(Collected data)
##########

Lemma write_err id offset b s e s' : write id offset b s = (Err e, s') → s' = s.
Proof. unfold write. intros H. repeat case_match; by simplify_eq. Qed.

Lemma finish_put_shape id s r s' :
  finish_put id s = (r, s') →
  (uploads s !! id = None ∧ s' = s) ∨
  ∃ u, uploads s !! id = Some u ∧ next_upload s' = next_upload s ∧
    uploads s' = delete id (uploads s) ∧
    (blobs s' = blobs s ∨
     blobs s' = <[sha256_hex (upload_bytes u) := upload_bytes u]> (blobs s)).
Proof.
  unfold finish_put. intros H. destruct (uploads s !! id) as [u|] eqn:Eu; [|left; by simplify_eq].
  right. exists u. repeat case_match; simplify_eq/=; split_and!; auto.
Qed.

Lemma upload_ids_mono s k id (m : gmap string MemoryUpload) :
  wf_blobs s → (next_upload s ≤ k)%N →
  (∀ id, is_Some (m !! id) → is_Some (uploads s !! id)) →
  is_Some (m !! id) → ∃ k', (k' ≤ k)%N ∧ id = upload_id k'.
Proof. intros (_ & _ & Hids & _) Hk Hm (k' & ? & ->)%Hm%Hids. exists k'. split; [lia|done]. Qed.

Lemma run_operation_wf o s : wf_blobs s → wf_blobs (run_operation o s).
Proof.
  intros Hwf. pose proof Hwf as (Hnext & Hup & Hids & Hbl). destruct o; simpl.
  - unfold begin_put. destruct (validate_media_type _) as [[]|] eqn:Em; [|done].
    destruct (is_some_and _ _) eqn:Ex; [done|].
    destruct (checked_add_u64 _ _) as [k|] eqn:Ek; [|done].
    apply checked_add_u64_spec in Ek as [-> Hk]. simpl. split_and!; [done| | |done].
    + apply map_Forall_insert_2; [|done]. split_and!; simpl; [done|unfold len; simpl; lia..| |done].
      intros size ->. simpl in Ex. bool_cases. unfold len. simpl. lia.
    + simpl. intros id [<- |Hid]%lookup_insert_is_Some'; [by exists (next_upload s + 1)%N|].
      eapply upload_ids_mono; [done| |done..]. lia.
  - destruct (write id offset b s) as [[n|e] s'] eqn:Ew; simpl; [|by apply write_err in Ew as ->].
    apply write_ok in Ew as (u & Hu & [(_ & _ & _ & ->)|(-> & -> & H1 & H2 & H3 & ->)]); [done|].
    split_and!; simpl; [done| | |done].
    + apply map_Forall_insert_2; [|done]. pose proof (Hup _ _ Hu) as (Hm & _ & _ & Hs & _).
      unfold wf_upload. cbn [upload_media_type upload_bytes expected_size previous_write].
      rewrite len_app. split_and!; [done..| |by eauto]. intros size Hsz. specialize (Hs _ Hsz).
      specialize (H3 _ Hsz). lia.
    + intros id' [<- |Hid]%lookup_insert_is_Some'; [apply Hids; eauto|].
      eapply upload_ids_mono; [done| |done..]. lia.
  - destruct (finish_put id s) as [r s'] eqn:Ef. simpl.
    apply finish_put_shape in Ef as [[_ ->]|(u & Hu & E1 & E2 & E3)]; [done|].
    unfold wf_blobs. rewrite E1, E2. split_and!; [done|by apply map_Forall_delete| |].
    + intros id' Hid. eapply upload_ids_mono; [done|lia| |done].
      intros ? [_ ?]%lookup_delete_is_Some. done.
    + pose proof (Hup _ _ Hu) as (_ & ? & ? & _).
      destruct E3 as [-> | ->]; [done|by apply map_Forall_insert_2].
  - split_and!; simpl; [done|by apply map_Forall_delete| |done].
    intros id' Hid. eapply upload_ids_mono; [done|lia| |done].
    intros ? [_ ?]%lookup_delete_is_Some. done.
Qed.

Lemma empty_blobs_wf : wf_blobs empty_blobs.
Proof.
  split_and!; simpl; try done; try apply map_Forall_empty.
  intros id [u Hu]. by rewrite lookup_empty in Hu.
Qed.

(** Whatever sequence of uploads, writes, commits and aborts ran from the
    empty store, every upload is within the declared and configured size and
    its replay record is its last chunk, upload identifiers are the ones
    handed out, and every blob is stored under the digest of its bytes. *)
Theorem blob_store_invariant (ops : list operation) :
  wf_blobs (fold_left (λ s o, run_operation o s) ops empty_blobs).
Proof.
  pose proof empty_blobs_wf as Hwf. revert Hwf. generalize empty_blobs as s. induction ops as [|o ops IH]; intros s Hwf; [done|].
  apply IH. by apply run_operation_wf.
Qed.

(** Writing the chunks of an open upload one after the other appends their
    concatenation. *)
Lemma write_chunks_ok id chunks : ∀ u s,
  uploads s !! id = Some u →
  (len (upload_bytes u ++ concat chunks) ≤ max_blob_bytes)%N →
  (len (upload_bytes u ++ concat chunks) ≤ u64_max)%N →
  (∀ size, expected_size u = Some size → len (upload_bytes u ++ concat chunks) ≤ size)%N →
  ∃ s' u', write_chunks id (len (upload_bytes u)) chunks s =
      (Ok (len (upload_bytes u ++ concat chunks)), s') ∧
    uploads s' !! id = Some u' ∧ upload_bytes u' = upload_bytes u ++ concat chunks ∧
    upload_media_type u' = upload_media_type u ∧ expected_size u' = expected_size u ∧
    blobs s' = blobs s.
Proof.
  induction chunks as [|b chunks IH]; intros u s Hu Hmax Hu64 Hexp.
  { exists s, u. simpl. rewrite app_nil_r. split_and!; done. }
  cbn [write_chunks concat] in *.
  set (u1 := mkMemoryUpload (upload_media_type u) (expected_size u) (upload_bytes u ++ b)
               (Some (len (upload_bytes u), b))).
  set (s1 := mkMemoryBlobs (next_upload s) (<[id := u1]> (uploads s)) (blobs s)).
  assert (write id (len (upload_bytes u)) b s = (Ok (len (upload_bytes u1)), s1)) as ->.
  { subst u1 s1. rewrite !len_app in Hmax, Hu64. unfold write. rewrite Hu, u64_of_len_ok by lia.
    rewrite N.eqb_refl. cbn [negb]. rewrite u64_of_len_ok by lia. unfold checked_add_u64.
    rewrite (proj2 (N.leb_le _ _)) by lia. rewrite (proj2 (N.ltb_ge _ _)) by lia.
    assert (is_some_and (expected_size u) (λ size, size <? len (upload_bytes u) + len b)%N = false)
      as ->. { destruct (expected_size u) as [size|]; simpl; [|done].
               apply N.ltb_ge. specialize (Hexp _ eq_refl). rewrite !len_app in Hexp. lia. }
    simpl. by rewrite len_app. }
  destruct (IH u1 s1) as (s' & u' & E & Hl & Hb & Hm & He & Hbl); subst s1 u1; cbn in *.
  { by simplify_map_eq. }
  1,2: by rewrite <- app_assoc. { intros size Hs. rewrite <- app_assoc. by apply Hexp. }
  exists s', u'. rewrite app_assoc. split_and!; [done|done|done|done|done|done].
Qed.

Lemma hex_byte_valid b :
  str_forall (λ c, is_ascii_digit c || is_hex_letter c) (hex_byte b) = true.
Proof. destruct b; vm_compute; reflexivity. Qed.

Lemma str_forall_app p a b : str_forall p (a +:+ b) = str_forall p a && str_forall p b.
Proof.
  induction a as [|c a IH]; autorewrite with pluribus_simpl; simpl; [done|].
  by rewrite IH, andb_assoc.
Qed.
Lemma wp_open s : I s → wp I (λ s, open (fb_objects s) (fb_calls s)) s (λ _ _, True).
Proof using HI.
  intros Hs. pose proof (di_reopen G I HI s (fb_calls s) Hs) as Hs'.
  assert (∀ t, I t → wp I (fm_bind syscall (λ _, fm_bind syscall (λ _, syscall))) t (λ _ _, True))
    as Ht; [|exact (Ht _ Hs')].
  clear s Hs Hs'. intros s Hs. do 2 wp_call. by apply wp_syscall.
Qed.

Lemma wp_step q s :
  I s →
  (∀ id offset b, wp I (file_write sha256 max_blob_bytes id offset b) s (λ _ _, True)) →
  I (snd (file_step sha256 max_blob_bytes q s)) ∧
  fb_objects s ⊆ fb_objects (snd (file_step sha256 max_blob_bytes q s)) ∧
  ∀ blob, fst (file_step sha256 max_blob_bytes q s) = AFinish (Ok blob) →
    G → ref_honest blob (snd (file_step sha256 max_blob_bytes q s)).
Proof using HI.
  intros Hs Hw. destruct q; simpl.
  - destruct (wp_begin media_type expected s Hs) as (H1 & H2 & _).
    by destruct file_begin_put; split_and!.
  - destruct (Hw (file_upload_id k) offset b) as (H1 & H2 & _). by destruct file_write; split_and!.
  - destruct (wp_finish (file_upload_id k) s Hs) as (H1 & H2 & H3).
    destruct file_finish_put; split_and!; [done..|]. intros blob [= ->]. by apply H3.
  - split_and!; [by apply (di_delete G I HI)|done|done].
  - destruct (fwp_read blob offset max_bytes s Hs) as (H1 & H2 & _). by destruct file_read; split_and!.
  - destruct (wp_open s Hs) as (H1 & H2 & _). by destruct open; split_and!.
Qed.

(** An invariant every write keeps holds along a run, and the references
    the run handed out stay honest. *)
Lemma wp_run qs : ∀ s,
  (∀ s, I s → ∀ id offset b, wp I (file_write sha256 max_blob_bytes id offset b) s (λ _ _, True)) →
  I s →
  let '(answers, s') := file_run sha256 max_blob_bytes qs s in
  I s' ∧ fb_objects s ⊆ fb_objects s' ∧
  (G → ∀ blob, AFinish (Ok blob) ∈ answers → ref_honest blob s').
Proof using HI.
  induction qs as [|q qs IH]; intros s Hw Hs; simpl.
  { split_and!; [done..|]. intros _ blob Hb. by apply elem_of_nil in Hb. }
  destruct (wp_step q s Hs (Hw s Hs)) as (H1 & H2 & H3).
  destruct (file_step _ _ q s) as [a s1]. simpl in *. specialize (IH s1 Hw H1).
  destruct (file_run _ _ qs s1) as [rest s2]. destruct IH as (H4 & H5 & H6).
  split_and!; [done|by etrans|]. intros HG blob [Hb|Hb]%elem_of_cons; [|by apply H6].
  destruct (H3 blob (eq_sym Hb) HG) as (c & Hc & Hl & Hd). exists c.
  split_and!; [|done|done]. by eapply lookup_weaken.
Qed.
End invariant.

##########

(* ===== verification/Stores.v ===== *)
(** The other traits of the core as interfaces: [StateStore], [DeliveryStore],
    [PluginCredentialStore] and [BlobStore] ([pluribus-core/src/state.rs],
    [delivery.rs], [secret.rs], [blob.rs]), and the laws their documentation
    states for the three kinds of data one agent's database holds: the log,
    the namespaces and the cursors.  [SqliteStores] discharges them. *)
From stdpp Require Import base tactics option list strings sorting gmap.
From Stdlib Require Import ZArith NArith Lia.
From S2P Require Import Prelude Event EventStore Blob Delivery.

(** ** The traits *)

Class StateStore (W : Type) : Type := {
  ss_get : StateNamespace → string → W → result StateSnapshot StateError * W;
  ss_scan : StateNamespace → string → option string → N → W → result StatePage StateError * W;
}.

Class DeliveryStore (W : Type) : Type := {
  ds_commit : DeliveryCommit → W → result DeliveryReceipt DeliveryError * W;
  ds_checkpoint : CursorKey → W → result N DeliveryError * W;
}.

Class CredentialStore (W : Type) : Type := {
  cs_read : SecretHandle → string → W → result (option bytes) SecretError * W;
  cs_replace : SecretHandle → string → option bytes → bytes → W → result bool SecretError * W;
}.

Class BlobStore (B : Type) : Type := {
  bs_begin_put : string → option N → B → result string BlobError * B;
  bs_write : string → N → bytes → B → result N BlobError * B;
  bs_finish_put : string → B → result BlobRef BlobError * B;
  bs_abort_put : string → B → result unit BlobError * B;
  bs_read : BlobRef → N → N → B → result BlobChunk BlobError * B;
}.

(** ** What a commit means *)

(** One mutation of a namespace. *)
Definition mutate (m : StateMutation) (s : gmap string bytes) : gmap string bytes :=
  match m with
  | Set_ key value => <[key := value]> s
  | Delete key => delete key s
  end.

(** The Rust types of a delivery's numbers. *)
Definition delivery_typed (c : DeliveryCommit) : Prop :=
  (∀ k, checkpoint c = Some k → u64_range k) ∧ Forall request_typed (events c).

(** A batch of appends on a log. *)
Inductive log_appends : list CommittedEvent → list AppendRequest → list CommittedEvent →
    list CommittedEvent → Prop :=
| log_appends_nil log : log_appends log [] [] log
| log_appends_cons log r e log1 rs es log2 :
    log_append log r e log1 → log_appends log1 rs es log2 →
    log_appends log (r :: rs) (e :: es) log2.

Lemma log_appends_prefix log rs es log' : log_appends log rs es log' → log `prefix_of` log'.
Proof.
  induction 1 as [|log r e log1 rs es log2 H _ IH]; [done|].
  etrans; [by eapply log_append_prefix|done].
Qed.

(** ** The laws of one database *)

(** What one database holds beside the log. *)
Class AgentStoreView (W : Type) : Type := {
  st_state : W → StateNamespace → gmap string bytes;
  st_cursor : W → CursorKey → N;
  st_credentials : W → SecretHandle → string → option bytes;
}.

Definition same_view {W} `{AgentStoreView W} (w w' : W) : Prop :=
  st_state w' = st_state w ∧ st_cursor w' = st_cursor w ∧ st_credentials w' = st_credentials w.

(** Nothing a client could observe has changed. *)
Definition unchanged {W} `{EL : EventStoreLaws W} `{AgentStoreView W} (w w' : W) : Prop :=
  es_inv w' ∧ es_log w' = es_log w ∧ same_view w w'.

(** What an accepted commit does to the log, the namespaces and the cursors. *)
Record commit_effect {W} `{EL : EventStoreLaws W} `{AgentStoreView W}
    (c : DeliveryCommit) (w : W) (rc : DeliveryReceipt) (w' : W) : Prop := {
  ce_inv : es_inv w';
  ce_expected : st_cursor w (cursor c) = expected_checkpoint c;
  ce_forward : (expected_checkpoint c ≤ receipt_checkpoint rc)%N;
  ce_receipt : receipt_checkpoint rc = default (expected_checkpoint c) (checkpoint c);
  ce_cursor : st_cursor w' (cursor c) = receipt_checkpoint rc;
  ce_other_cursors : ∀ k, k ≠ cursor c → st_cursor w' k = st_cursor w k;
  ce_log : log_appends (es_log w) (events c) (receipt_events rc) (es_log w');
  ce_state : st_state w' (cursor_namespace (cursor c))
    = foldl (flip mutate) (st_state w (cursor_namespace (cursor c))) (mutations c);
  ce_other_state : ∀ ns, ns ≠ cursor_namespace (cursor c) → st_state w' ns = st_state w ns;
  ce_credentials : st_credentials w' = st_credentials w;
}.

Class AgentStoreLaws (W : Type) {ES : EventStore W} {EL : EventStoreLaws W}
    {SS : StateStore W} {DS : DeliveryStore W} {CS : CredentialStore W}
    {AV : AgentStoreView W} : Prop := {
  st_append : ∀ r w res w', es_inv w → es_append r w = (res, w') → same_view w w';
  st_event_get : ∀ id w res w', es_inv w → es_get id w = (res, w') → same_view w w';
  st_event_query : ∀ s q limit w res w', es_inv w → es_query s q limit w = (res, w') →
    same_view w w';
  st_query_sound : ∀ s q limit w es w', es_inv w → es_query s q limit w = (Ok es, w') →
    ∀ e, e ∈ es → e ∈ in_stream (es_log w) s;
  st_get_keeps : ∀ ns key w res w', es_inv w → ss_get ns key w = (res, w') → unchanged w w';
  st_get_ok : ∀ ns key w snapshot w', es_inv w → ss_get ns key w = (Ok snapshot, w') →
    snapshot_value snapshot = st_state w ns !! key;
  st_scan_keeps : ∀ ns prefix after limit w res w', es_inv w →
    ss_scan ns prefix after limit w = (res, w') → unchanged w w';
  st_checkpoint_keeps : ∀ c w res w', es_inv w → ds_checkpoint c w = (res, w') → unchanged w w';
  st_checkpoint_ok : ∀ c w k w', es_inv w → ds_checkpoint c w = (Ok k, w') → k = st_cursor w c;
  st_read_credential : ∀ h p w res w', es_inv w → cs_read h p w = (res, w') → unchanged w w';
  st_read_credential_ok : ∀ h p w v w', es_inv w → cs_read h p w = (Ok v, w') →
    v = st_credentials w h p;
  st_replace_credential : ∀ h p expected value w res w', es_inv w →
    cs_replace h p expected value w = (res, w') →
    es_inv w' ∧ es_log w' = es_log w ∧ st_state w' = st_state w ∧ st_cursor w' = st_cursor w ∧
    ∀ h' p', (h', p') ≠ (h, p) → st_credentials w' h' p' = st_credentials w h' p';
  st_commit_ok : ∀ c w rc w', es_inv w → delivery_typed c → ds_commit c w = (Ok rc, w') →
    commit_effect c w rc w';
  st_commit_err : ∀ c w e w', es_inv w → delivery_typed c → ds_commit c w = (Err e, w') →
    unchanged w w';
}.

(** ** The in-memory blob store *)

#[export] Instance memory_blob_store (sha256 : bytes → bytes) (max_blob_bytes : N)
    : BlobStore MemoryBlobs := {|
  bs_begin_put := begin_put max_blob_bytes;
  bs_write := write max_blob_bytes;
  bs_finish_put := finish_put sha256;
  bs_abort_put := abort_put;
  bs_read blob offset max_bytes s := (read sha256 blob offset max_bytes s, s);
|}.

##########

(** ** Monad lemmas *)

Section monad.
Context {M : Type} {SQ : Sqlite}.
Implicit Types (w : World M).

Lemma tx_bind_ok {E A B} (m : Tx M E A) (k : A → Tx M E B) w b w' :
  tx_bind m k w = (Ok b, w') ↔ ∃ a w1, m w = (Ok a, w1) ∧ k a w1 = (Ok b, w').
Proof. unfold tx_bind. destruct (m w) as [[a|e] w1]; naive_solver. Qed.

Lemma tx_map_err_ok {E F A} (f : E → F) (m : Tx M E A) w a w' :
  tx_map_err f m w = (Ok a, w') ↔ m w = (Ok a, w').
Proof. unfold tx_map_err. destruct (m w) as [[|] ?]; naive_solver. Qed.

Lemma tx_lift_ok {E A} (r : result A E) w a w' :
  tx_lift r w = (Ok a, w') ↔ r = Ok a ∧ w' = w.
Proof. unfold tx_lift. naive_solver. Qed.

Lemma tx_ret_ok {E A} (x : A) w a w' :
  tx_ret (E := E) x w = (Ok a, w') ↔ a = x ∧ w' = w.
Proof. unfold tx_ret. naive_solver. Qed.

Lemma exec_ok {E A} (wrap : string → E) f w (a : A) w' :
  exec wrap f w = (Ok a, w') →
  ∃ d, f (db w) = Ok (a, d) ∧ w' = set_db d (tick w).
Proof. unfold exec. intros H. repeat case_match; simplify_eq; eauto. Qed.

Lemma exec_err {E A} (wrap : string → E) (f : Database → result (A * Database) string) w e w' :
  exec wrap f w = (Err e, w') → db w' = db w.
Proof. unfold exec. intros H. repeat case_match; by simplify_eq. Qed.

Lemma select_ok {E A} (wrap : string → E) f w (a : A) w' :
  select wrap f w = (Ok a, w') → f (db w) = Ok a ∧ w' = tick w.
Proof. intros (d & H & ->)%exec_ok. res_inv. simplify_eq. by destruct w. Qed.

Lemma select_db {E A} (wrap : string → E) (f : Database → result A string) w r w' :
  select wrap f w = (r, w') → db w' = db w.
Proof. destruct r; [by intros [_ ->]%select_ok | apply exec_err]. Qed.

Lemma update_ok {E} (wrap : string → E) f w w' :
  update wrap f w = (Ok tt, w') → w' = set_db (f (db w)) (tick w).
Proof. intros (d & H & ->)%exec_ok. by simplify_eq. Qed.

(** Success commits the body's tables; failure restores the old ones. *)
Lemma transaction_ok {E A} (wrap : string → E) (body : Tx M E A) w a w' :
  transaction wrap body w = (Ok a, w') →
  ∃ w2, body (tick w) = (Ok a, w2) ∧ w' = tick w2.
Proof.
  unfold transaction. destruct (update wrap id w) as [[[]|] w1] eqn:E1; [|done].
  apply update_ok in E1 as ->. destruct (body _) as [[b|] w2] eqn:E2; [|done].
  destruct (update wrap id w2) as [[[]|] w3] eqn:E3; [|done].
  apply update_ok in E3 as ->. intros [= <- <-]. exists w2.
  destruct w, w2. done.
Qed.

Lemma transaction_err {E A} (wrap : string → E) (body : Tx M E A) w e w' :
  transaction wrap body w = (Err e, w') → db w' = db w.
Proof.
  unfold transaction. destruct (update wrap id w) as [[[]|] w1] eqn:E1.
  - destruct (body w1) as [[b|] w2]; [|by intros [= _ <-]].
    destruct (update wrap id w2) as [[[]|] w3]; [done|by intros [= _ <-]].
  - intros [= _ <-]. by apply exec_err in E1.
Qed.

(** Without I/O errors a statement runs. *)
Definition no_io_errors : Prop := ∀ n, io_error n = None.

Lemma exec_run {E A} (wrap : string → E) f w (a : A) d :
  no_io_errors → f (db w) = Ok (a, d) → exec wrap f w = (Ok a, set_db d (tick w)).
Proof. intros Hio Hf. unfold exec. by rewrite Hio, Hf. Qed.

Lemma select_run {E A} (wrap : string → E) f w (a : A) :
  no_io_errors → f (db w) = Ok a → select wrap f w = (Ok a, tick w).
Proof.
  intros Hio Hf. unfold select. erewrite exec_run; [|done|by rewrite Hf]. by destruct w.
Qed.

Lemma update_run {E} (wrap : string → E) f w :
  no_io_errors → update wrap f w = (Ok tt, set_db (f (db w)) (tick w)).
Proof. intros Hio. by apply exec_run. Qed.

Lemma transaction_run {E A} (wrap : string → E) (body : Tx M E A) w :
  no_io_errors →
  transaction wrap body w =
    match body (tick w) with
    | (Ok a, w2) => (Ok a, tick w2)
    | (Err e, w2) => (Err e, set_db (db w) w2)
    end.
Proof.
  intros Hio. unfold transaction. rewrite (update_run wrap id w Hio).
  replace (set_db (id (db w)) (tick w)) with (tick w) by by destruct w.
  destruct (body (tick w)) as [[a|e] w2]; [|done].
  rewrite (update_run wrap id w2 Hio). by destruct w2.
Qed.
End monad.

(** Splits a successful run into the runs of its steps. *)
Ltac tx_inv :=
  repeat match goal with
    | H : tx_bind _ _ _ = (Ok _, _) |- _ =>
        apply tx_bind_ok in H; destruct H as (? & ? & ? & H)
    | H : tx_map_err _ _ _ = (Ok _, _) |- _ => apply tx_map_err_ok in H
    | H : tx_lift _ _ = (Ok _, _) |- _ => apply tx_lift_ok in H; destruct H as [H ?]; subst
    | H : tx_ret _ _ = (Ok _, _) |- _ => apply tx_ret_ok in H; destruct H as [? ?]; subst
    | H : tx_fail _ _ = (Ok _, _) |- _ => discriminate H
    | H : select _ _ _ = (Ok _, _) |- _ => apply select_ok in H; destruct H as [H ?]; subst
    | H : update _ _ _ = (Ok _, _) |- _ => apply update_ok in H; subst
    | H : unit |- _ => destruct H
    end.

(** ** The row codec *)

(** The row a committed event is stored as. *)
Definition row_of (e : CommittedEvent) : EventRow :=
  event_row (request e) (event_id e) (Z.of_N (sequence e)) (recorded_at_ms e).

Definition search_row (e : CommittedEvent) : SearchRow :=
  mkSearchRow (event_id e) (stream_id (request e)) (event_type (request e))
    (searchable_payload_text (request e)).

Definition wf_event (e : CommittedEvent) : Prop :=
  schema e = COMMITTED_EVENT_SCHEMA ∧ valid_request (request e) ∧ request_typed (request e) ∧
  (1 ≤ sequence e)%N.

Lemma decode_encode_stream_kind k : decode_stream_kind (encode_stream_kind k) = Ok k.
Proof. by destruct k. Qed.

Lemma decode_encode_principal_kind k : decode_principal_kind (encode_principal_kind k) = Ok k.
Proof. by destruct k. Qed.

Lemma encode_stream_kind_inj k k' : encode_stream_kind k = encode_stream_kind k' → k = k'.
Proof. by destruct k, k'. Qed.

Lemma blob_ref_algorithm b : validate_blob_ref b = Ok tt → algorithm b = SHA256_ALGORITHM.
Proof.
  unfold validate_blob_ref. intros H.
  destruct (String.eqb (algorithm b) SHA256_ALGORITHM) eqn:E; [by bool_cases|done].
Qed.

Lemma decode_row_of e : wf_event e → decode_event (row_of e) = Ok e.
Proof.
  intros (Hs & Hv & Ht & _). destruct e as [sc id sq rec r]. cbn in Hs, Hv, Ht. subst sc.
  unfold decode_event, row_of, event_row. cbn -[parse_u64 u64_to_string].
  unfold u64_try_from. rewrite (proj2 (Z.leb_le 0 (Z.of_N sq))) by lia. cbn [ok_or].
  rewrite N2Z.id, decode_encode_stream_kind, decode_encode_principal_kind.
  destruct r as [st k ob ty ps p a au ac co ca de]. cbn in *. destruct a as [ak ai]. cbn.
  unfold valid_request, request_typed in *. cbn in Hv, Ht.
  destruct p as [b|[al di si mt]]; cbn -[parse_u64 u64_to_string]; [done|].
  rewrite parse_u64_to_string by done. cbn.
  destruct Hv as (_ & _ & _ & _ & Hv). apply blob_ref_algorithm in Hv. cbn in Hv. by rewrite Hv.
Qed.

##########

* _What you need to do_: Examine the records and report how many lines contain the string "gmap". Only the number should be given.

* _Reply_: 4